Open Access Highly Accessed Open Badges Research

A de novo assembly of the newt transcriptome combined with proteomic validation identifies new protein families expressed during tissue regeneration

Mario Looso1, Jens Preussner1, Konstantinos Sousounis3, Marc Bruckskotten1, Christian S Michel1, Ettore Lignelli1, Richard Reinhardt2, Sabrina Höffner1, Marcus Krüger1, Panagiotis A Tsonis3*, Thilo Borchardt1* and Thomas Braun1*

Author Affiliations

1 Max-Planck-Institute for Heart and Lung Research, Ludwigstrasse 43, 61231 Bad Nauheim, Germany

2 Max-Planck Genome Centre Cologne, Carl-von-Linné-Weg 10, 50829 Köln, Germany

3 Department of Biology and Center for Tissue Regeneration and Engineering at Dayton, University of Dayton, OH 45469-2320, USA

For all author emails, please log on.

Genome Biology 2013, 14:R16  doi:10.1186/gb-2013-14-2-r16

Published: 20 February 2013



Notophthalmus viridescens, an urodelian amphibian, represents an excellent model organism to study regenerative processes, but mechanistic insights into molecular processes driving regeneration have been hindered by a paucity and poor annotation of coding nucleotide sequences. The enormous genome size and the lack of a closely related reference genome have so far prevented assembly of the urodelian genome.

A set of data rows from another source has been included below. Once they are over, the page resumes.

(* ===== verification/BatchReadInv.v ===== *)
(** The batch read operation on a whole instance: the ranges are read back as they are in the
    files, and a batch whose byte budget covers the topic's backlog takes from the front of the
    queue. *)

From S2P Require Import Prelude Config Storage Block Trackers Allocator Index TopicClean Reader Writer TopicInv Core Batch Walrus BatchRead Recovery EngineInv BatchReadOk.

#[local] Open Scope Z_scope.

(** The bytes a submitted read asks for. *)
Definition sqe_bytes (s : Fs) (q : ReadSqe) : list Z := read_bytes (file_of s (rd_path q)) (rd_off q) (rd_size q).

(** A ring that was created takes as many entries as it was created for; a read inside its file
    fills its buffer and is reported with its length, in any order. *)
Class ReadRingReliable `{ReadRing} : Prop := {
  rring_push_room cap ring q : len ring < cap → rring_push cap ring q = None;
  rring_submit_reads ring s :
    Forall (λ q, rd_off q + rd_size q ≤ f_len (file_of s (rd_path q)) ∧ rd_len q = rd_size q) ring →
    ∃ cqes, rring_submit_and_wait ring s = (Ok (cqes, sqe_bytes s <$> ring), s) ∧
      Forall (λ c, ∃ q, q ∈ ring ∧ cqe_user c = rd_user q ∧ cqe_result c = rd_len q) cqes;
}.

(** * Reading the ranges *)

(** A range of a block the process has handed out. *)
Record range_ok (s : Fs) (p : ReadPlan) : Prop := {
  ra_handle : handle_ok (USE_FD_BACKEND s) (b_file_path (rp_blk p)) (b_mmap (rp_blk p));
  ra_len : MAX_FILE_SIZE ≤ f_len (file_of s (b_file_path (rp_blk p)));
  ra_start : 0 ≤ rp_start p < rp_end p;
  ra_end : b_offset (rp_blk p) + rp_end p ≤ MAX_FILE_SIZE;
  ra_off : 0 ≤ b_offset (rp_blk p);
}.

Definition buf_of (s : Fs) (p : ReadPlan) : list Z :=
  read_bytes (file_of s (st_path (b_mmap (rp_blk p)))) (b_offset (rp_blk p) + rp_start p) (rp_end p - rp_start p).

Definition sqe_of (i : nat) (p : ReadPlan) : ReadSqe :=
  MkReadSqe (st_path (b_mmap (rp_blk p))) (b_offset (rp_blk p) + rp_start p) (rp_end p - rp_start p) (rp_end p - rp_start p) i.

Lemma read_ranges_ok s plan : Forall (range_ok s) plan → read_ranges plan s = (Ok (buf_of s <$> plan), s).
Proof.
  induction 1 as [|p plan Hp _ IH]; cbn [read_ranges]; [done|].
  rewrite {1}/bind storage_read_ok.
  { destruct Hp as [[_ Hh] _ _ He _]. destruct (b_mmap (rp_blk p)); cbn; [lia|done]. }
  by rewrite /bind IH.
Qed.

Section read_buffers.
Context `{ReadRingReliable}.

Lemma push_reads_ok cap plan s : ∀ i ring,
  USE_FD_BACKEND s = true → Forall (range_ok s) plan → len ring + len plan ≤ cap →
  push_reads cap plan i ring s = (Ok (ring ++ imap (λ k, sqe_of (i + k)) plan), s).
Proof.
  induction plan as [|p plan IH]; intros i ring Hfd Hps Hl; cbn [push_reads imap]; [by rewrite app_nil_r|].
  apply Forall_cons in Hps as [[[Hp Hh] Hlen Hs He Ho] Hps]. rewrite len_cons in Hl. pose proof (len_nonneg plan).
  destruct (b_mmap (rp_blk p)) as [|fd n o] eqn:Em; [destruct Hh; congruence|]. cbn [as_fd].
  rewrite Z.mod_small; [consts|]. rewrite rring_push_room; [lia|].
  rewrite IH; [done|done|rewrite len_app; change (len [_]) with 1; lia|].
  rewrite -app_assoc /=. do 3 f_equal. f_equal.
  - rewrite /sqe_of Em Nat.add_0_r. done.
  - apply imap_ext. intros k x _. by rewrite /= Nat.add_succ_r.
Qed.

Lemma check_reads_ok plan cqes s :
  Forall (λ c, ∃ i p, plan !! i = Some p ∧ cqe_user c = i ∧ cqe_result c = rp_end p - rp_start p) cqes →
  Forall (range_ok s) plan → check_reads plan cqes s = (Ok tt, s).
Proof.
  intros Hc Hp. induction Hc as [|c cqes (i & p & Hi & Eu & Er) _ IH]; cbn [check_reads]; [done|].
  pose proof (ra_start _ _ (proj1 (Forall_lookup _ _) Hp i p Hi)).
  destruct (Z.ltb_spec (cqe_result c) 0); [lia|]. by rewrite Eu Hi Er Z.eqb_refl.
Qed.

Lemma read_buffers_ok s plan :
  Forall (range_ok s) plan → (USE_FD_BACKEND s = true → len plan ≤ 4096) →
  read_buffers plan s = (Ok (buf_of s <$> plan), s).
Proof.
  intros Hp Hl. rewrite /read_buffers {1}/bind {1}/getS. destruct (USE_FD_BACKEND s) eqn:Hfd; [|by apply read_ranges_ok].
  destruct (rring_new _ s); [|by apply read_ranges_ok]. specialize (Hl eq_refl).
  rewrite {1}/bind push_reads_ok; [done|done|rewrite len_nil; lia|]. cbn [app].
  set ring := imap _ plan. assert (∀ q, q ∈ ring → ∃ i p, plan !! i = Some p ∧ q = sqe_of i p) as Hring.
  { intros q (i & p & -> & Hi)%elem_of_lookup_imap_1. by exists i, p. }
  destruct (rring_submit_reads ring s) as (cqes & E & Hc).
  { apply Forall_forall. intros q (i & p & Hi & ->)%Hring. split; [|done].
    destruct (proj1 (Forall_lookup _ _) Hp i p Hi) as [[Ep _] Hlen _ He _]. cbn. rewrite Ep. lia. }
  rewrite {1}/bind E. rewrite /bind /= check_reads_ok; [|done|].
  - apply Forall_take. eapply Forall_impl; [done|]. intros c (q & (i & p & Hi & ->)%Hring & Eu & Er). by exists i, p.
  - rewrite /ret. do 2 f_equal. rewrite /ring fmap_imap. apply list_eq. intros i. rewrite list_lookup_imap list_lookup_fmap.
    by destruct (plan !! i).
Qed.
End read_buffers.

(** * The position after a batch *)

(** The range of the active block, when the chain was planned to its end. *)
Definition tail_plan (info : ColReaderInfo) (w : option Writer) : list ReadPlan :=
  match w with
  | None => []
  | Some w => if tail_start info w <? current_offset w
              then [MkReadPlan (current_block w) (tail_start info w) (current_offset w) true None] else []
  end.

Lemma plan_tail_eq `{MetaCodec} info w s :
  plan_tail false (snapshot_block <$> w) (tail_block_id info) (tail_offset info) 0 s = (Ok (tail_plan info w, 0), s).
Proof. by destruct w. Qed.

(** Where the reader stands after a batch that delivered something. *)
Definition moved (st : PState) (info : ColReaderInfo) : ColReaderInfo :=
  if ps_saw_tail st then set_tail (ps_tail_id st) (ps_tail_off st) (set_pos (length (chain info)) 0 info)
  else set_pos (ps_block_idx st) (ps_block_off st) info.

Lemma update_state_moved mode st info :
  same_position (moved st info) (update_state mode (length (chain info)) st info).2 ∧
  hydrated_from_index (update_state mode (length (chain info)) st info).2 = hydrated_from_index info.
Proof. rewrite /update_state /moved. destruct mode, (ps_saw_tail st); done. Qed.

Section moved.
Context `{MetaCodecLaws}.

Lemma topic_ok_moved_chain g s nid sched t info w qc qt n st :
  topic_ok g s nid sched t info w (qc ++ qt) → tail_q s info w qt → (cur_idx info < length (chain info))%nat →
  (n ≤ length qc)%nat → chain_q s (chain info) (ps_block_idx st) (ps_block_off st) (drop n qc) →
  (ps_block_idx st < length (chain info))%nat → 0 ≤ ps_block_off st → ps_saw_tail st = false →
  topic_ok g s nid sched t (moved st info) w (drop n (qc ++ qt)).
Proof.
  intros [Hc Hw Hi Ho He Ht _] Hq Hlt Hn Hqc Hidx Hoff Hst. rewrite /moved Hst drop_app_le //.
  split; try done; cbn; [|lia|lia|by exists (drop n qc), qt].
  intros w' Ew. destruct (Hw w' Ew) as [?????? Hwt]. split; try done. cbn. intros ?%Hwt. lia.
Qed.

Lemma topic_ok_moved_tail g s nid sched t info w qc qt n st :
  topic_ok g s nid sched t info (Some w) (qc ++ qt) → tail_q s info (Some w) qt → b_id (current_block w) < nid →
  ps_saw_tail st = true → ps_tail_id st = b_id (current_block w) →
  ps_tail_off st = tail_start info w + batch_total (take n qt) →
  topic_ok g s nid sched t (moved st info) (Some w) (drop (length qc + n) (qc ++ qt)).
Proof.
  intros [Hc Hw Hi Ho He Ht _] [Hz Hq] Hid Hst Eid Eoff. rewrite /moved Hst Eid Eoff drop_app_add'; [done|].
  pose proof (payload_le (take n qt)). split; try done; cbn.
  - intros w' Ew. destruct (Hw w' Ew). by split.
  - exists [], (drop n qt). split; [by rewrite /chain_q /= drop_ge|]. split; [|done].
    rewrite /tail_q tail_start_set. split; [lia|by apply seg_drop].
Qed.

(** ** Parsing the whole plan *)

Lemma tail_plan_ok max s info w qt st :
  tail_q s info w qt → (∀ w', w = Some w' → current_offset w' ≤ MAX_FILE_SIZE) → ps_trim st = 0 → 0 ≤ ps_total st →
  ps_total st + MAX_FILE_SIZE ≤ U64_MAX →
  let n := batch_count max qt (ps_total st) (len (ps_entries st)) in
  ∃ st', (∀ S (x : S), parse_plans max (tail_plan info w) (buf_of s <$> tail_plan info w) st x = (Ok st', x)) ∧
    parsed (take n qt) st st' ∧ (n = 0%nat → st' = st) ∧
    ((0 < n)%nat → ∃ w', w = Some w' ∧ ps_saw_tail st' = true ∧ ps_tail_id st' = b_id (current_block w') ∧
                     ps_tail_off st' = tail_start info w' + batch_total (take n qt)).
Proof.
  intros Hq Hw Ht Hz Hu n. destruct w as [w|]; cbn in Hq.
  - destruct Hq as [Hts Hq]. specialize (Hw w eq_refl). rewrite /tail_plan.
    destruct (Z.ltb_spec (tail_start info w) (current_offset w)).
    + destruct (parse_tail_ok max s _ _ _ qt st (buf_of s (MkReadPlan (current_block w) (tail_start info w) (current_offset w) true None)) Hq)
        as (st' & Hrun & Hp & Hn0 & Hn); [done|done|lia|done|].
      exists st'. split_and!; [done|done|done|]. intros ?%Hn. by exists w.
    + assert (qt = []) as ->.
      { destruct (decide (qt = [])) as [|Hne]; [done|]. apply (seg_lt _ _ _ _ _ Hq) in Hne. lia. }
      exists st. split_and!; [done|by apply parsed_nil|done|cbn in n; lia].
  - subst qt. exists st. split_and!; [done|by apply parsed_nil|done|cbn in n; lia].
Qed.

(** A batch that stops in the chain within its byte budget holds as many entries as it may. *)
Lemma batch_count_stop max q total emitted :
  total + batch_total q ≤ max → (batch_count max q total emitted < length q)%nat →
  MAX_BATCH_ENTRIES ≤ emitted + len (nonempty (take (batch_count max q total emitted) q)).
Proof.
  intros Ht. pose proof (payload_le q). rewrite -(window_count_all max (batch_total q)); [lia|].
  intros. apply window_count_stop; [lia|lia|done].
Qed.

Lemma parse_batch_ok g s nid sched t info w qc qt max ps :
  topic_ok g s nid sched t info w (qc ++ qt) → chain_q s (chain info) (cur_idx info) (cur_off info) qc → tail_q s info w qt →
  layout s (chain info) max (cur_idx info) (cur_off info) 0 ps (length (chain info)) →
  batch_total (qc ++ qt) < max → max + MAX_FILE_SIZE ≤ U64_MAX → Forall (λ b, 0 ≤ b_used b ≤ MAX_FILE_SIZE) (chain info) →
  (∀ w', w = Some w' → current_offset w' ≤ MAX_FILE_SIZE ∧ b_id (current_block w') < nid) →
  let n := batch_count max (qc ++ qt) 0 0 in
  ∃ st, (∀ S (x : S), parse_plans max (ps ++ tail_plan info w) (buf_of s <$> (ps ++ tail_plan info w)) (parse_start 0) x = (Ok st, x)) ∧
    ps_entries st = nonempty (take n (qc ++ qt)) ∧ ps_parsed st = Z.of_nat n ∧
    ((0 < n)%nat → topic_ok g s nid sched t (moved st info) w (drop n (qc ++ qt))).
Proof.
  intros Ht Hqc Hqt Hl Hmax Hu Hc Hw n. rewrite batch_total_app in Hmax.
  pose proof (payload_le qc) as Hpc. pose proof (payload_le qt) as Hpt.
  destruct (parse_chain_ok s (chain info) max _ _ 0 ps _ Hl Hu) with (qc := qc) (st := parse_start 0) (bs := buf_of s <$> ps)
    as (n1 & st1 & [Hle Hp1 [Hs1 Ha1] Hrun Hfull _]); [|apply Ht|done| |done|done|].
  { eapply Forall_impl; [done|]. cbn. lia. }
  { apply Forall2_fmap_r, Forall_Forall2_diag, Forall_forall. done. }
  assert (n1 = batch_count max qc 0 0) as En1 by (apply Hfull; lia).
  assert (n = if decide (n1 = length qc)
              then (length qc + batch_count max qt (payload_bytes qc) (len (nonempty qc)))%nat else n1) as En.
  { rewrite /n batch_count_app -En1 !Z.add_0_l. done. }
  assert (ps_total st1 = payload_bytes (take n1 qc) ∧ ps_entries st1 = nonempty (take n1 qc)) as [Etot Eent].
  { rewrite (pa_total _ _ _ Hp1) (pa_entries _ _ _ Hp1). done. }
  assert (payload_bytes (take n1 qc) ≤ payload_bytes qc) as Hpn.
  { pose proof (payload_le (drop n1 qc)). rewrite -{2}(take_drop n1 qc) payload_app. lia. }
  pose proof (payload_le (take n1 qc)).
  destruct (tail_plan_ok max s info w qt st1 Hqt) as (st2 & Hrun2 & Hp2 & Hn0 & Hn2);
    [intros w' Ew; apply (Hw w' Ew)|apply Hp1|lia|lia|]. rewrite Etot Eent in Hp2 Hn0 Hn2.
  assert ((0 < n1)%nat → topic_ok g s nid sched t (moved st1 info) w (drop n1 (qc ++ qt))) as Hchain.
  { intros Hpos. destruct n1 as [|n1]; [lia|]. destruct Ha1 as (Hq' & Hi' & Ho').
    apply topic_ok_moved_chain; try done.
    destruct (decide (cur_idx info < length (chain info))%nat) as [|Hge]; [done|].
    rewrite /chain_q drop_ge in Hqc; [lia|]. subst qc. cbn in Hle. lia. }
  exists st2. split.
  { intros S x. by rewrite fmap_app Hrun Hrun2. }
  destruct (decide (n1 = length qc)) as [Ea|Ea].
  - rewrite Ea take_ge // in Hp1 Hp2 Hn0 Hn2. set n2 := batch_count max qt _ _ in En Hp2 Hn0 Hn2.
    pose proof (parsed_app _ _ _ _ _ Hp1 Hp2) as Hp. rewrite En take_app_add'; [done|].
    split; [apply (pa_entries _ _ _ Hp)|]. split.
    { rewrite (pa_parsed _ _ _ Hp) /len length_app length_take. pose proof (batch_count_le max qt (payload_bytes qc) (len (nonempty qc))).
      cbn. fold n2 in H0. lia. }
    intros Hpos. destruct (decide (n2 = 0%nat)) as [Ez|Hn].
    + rewrite (Hn0 Ez) Ez Nat.add_0_r -Ea. apply Hchain. lia.
    + destruct Hn2 as (w' & -> & Hst & Eid & Eoff); [lia|].
      apply topic_ok_moved_tail; [done|done|by apply (Hw w')|done..].
  - rewrite batch_count_full in Hp2 Hn0 Hn2.
    { rewrite En1. pose proof (batch_count_stop max qc 0 0) as Hs. rewrite Z.add_0_l in Hs. apply Hs; lia. }
    rewrite (Hn0 eq_refl) En take_app_le; [done|]. split; [done|]. split; [|done].
    rewrite (pa_parsed _ _ _ Hp1) /len length_take. cbn. lia.
Qed.
End moved.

We describe the de novo assembly of the transcriptome of the newt Notophthalmus viridescens and its experimental validation. RNA pools covering embryonic and larval development, different stages of heart, appendage and lens regeneration, as well as a collection of different undamaged tissues were used to generate sequencing datasets on Sanger, Illumina and 454 platforms. Through a sequential de novo assembly strategy, hybrid datasets were converged into one comprehensive transcriptome comprising 120,922 non-redundant transcripts with a N50 of 975. From this, 38,384 putative transcripts were annotated and around 15,000 transcripts were experimentally validated as protein coding by mass spectrometry-based proteomics. Bioinformatical analysis of coding transcripts identified 826 proteins specific for urodeles. Several newly identified proteins establish novel protein families based on the presence of new sequence motifs without counterparts in public databases, while others containing known protein domains extend already existing families and also constitute new ones.


We demonstrate that our multistep assembly approach allows de novo assembly of the newt transcriptome with an annotation grade comparable to well characterized organisms. Our data provide the groundwork for mechanistic experiments to answer the question whether urodeles utilize proprietary sets of genes for tissue regeneration.